Horm Metab Res 2015; 47(11): 861-865
DOI: 10.1055/s-0034-1398564
Endocrine Research
© Georg Thieme Verlag KG Stuttgart · New York

Glargine Promotes Human Colorectal Cancer Cell Proliferation via Upregulation of miR-95

J. Qin
1   Department of Radiation Oncology of Clinical Cancer Center, The People’s Hospital of Guangxi Zhuang Autonomous Region, Nanning, China
,
J.-A. Teng
2   Department of Cadre Medicine, Division of Endocrinology and Metabolism, The People’s Hospital of Guangxi Zhuang Autonomous Region, Nanning, China
,
Z. Zhu
3   Department of Gastrointestinal and Peripheral Vascular Surgery, The People’s Hospital of Guangxi Zhuang Autonomous Region, Nanning, China
,
J.-X. Chen
1   Department of Radiation Oncology of Clinical Cancer Center, The People’s Hospital of Guangxi Zhuang Autonomous Region, Nanning, China
,
Y.-Y. Wu
4   Department of Pharmacology, School of Pharmacy, Chengdu Medical College, Chengdu, China
› Author Affiliations
Further Information

Publication History

received 16 November 2014

accepted 18 December 2014

Publication Date:
11 February 2015 (online)

Abstract

Several studies have shown a correlation between glargine use and cancer risk.
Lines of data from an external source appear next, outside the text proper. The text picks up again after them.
(** ** Failures *)

(** C3, as stated, fails: a 1x2 matrix with a vector of length 2 is not
    square, yet the mismatch with the vector is reported; a non-Hermitian 3x3
    matrix has a dimension that is not a power of two, yet the Hermitian
    check is reported. *)
Lemma init_params_error_precedence :
  (shape0 M_1x2 <> shape1 M_1x2 /\
   init_params (Some {| matrix := M_1x2; vector := b_2 |}) false false
     <> Raise NonSquareMatrix) /\
  (log2_integral (shape0 A3_nh) = false /\
   expand A3_nh b_3 false false = Ok (A3_nh, b_3) /\
   init_params (Some {| matrix := A3_nh; vector := b_3 |}) false false
     <> Raise InvalidDimension).
Proof.
  repeat split; try (vm_compute; reflexivity); vm_compute; discriminate.
Qed.

(** C3, amended: the checks are reported in the order of the code.  A length
    mismatch is reported first; a non-square matrix is reported when the
    lengths agree; once the expansions have returned, a matrix that is not
    Hermitian is reported, and a dimension that is not a power of two is
    reported when the matrix is Hermitian.  The flags are arbitrary. *)
Theorem init_params_failures inp auto_hermitian auto_resize :
  let m := matrix inp in
  let v := vector inp in
  let r := init_params (Some inp) auto_hermitian auto_resize in
  (shape0 m <> length v -> r = Raise DimensionMismatch) /\
  (shape0 m = length v -> shape0 m <> shape1 m -> r = Raise NonSquareMatrix) /\
  (shape0 m = length v -> shape0 m = shape1 m ->
   forall m' v', expand m v auto_hermitian auto_resize = Ok (m', v') ->
     (allclose m' (H m') = false -> r = Raise NotHermitian) /\
     (allclose m' (H m') = true -> log2_integral (shape0 m') = false ->
      r = Raise InvalidDimension)).
Proof.
  intros m v r. subst r. unfold init_params. fold m. fold v.
  split; [|split].
  - intros N. apply Nat.eqb_neq in N. now rewrite N.
  - intros E N. apply Nat.eqb_eq in E. apply Nat.eqb_neq in N. now rewrite E, N.
  - intros E1 E2 m' v' X. apply Nat.eqb_eq in E1. apply Nat.eqb_eq in E2.
    rewrite E1, E2, X. simpl. unfold revalidate.
    split.
    + intros Hf. now rewrite Hf.
    + intros Ht Pf. now rewrite Ht, Pf.
Qed.

Lemma init_params_failures_witness :
  init_params (Some {| matrix := M_1x2; vector := b_2 |}) true true = Raise DimensionMismatch /\
  init_params (Some {| matrix := M_1x2; vector := [ci 0 0] |}) true true = Raise NonSquareMatrix /\
  init_params (Some {| matrix := A_nh; vector := b_nh |}) false true = Raise NotHermitian /\
  init_params (Some {| matrix := I3; vector := b_3 |}) true false = Raise InvalidDimension.
Proof.
  split; [|split; [|split]].
  - apply (init_params_failures {| matrix := M_1x2; vector := b_2 |} true true).
    vm_compute. discriminate.
  - apply (init_params_failures {| matrix := M_1x2; vector := [ci 0 0] |} true true).
    + reflexivity.
    + vm_compute. discriminate.
  - apply (init_params_failures {| matrix := A_nh; vector := b_nh |} false true)
      with (m' := A_nh) (v' := b_nh); vm_compute; reflexivity.
  - apply (init_params_failures {| matrix := I3; vector := b_3 |} true false)
      with (m' := I3) (v' := b_3); vm_compute; reflexivity.
Defined.


(** ** Resizing *)

Lemma entry_identity n i k :
  i < n -> k < n -> entry (identity n) i k = if i =? k then one else zero.
Proof. intros Hi Hk. unfold identity. now rewrite entry_mk_matrix. Qed.

(** The size chosen on line 187-188 is the least power of two that is not
    below the dimension. *)
Lemma next_power_of_two d :
  0 < d -> d <= 2 ^ Nat.log2_up d /\ 2 ^ Nat.log2_up d < 2 * d.
Proof.
  intros Hd. destruct (Nat.eq_dec d 1) as [->|N1].
  - simpl. lia.
  - destruct (Nat.log2_up_spec d) as [Lo Hi]; [lia|].
    split; [exact Hi|].
    assert (P : 0 < Nat.log2_up d) by (apply Nat.log2_up_pos; lia).
    replace (Nat.log2_up d) with (S (Nat.pred (Nat.log2_up d))) at 1 by lia.
    rewrite Nat.pow_succ_r'. lia.
Qed.

(** What lines 186-194 build.  The matrix is the identity of the next
    power-of-two size with the input as its top-left block.  The vector is
    padded with zeros, and each of its entries is stored as a float64: its
    real part. *)
Lemma resize_layout d M v :
  square d M -> length v = d -> 0 < d ->
  let n := 2 ^ Nat.log2_up d in
  exists M' v', resize M v = Ok (M', v') /\
    square n M' /\
    block M' 0 d 0 d = M /\
    (forall i k, i < n -> k < n -> d <= i \/ d <= k ->
       entry M' i k = if i =? k then one else zero) /\
    v' = map to_float v ++ repeat zero (n - d).
Proof.
  intros Sq L Hd n. assert (Sq' := Sq). destruct Sq' as (S0 & S1 & W).
  destruct (next_power_of_two Hd) as [Le Lt]. fold n in Le, Lt.
  eexists. eexists. split.
  { unfold resize, ceil_log2. rewrite S0.
    destruct (Nat.eqb_spec d 0); [lia|]. simpl. reflexivity. }
  fold n.
  assert (I0 : shape0 (identity n) = n) by apply shape0_mk_matrix.
  split; [|split; [|split]].
  - repeat split.
    + now rewrite shape0_set_block.
    + apply wf_set_block.
  - etransitivity; [|apply (mk_matrix_entry W)]. rewrite S0, S1.
    unfold block. rewrite !Nat.sub_0_r.
    apply mk_matrix_ext. intros i k Hi Hk. simpl.
    rewrite entry_set_block by (rewrite ?I0; simpl; lia).
    bool_cases. now rewrite !Nat.sub_0_r.
  - intros i k Hi Hk Out.
    rewrite entry_set_block by (rewrite ?I0; simpl; lia).
    destruct Out; bool_cases; rewrite entry_identity by lia; bool_cases; auto.
  - rewrite <- L, <- (length_map to_float v). apply set_slice_prefix.
    rewrite length_map. lia.
Qed.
However, the role of glargine in carcinogenesis, especially in colorectal cancer (CRC), is still inconclusive. The aim of this study was to investigate the influence of glargine on proliferation of CRC cells and its possible mechanism. Effect of glargine on the cell proliferation was tested in HCT-116 and SW480 cells by MTT assay, and apoptosis was measured by flow cytometry. The expression of microRNA-95 (miR-95) and sorting nexin 1 (SNX1) protein was also determined by real-time PCR and Western blotting, respectively. The results showed that high dose glargine (from 150 to 300 nM) promoted proliferation and inhibit2ed apoptosis of CRC cells compared with untreated cells. Moreover, glargine could upregulate miR-95 and downregulate SNX1 protein expression in CRC cells. These data show that glargine may indeed trigger cellular proliferation in CRC, probably by regulating miR-95.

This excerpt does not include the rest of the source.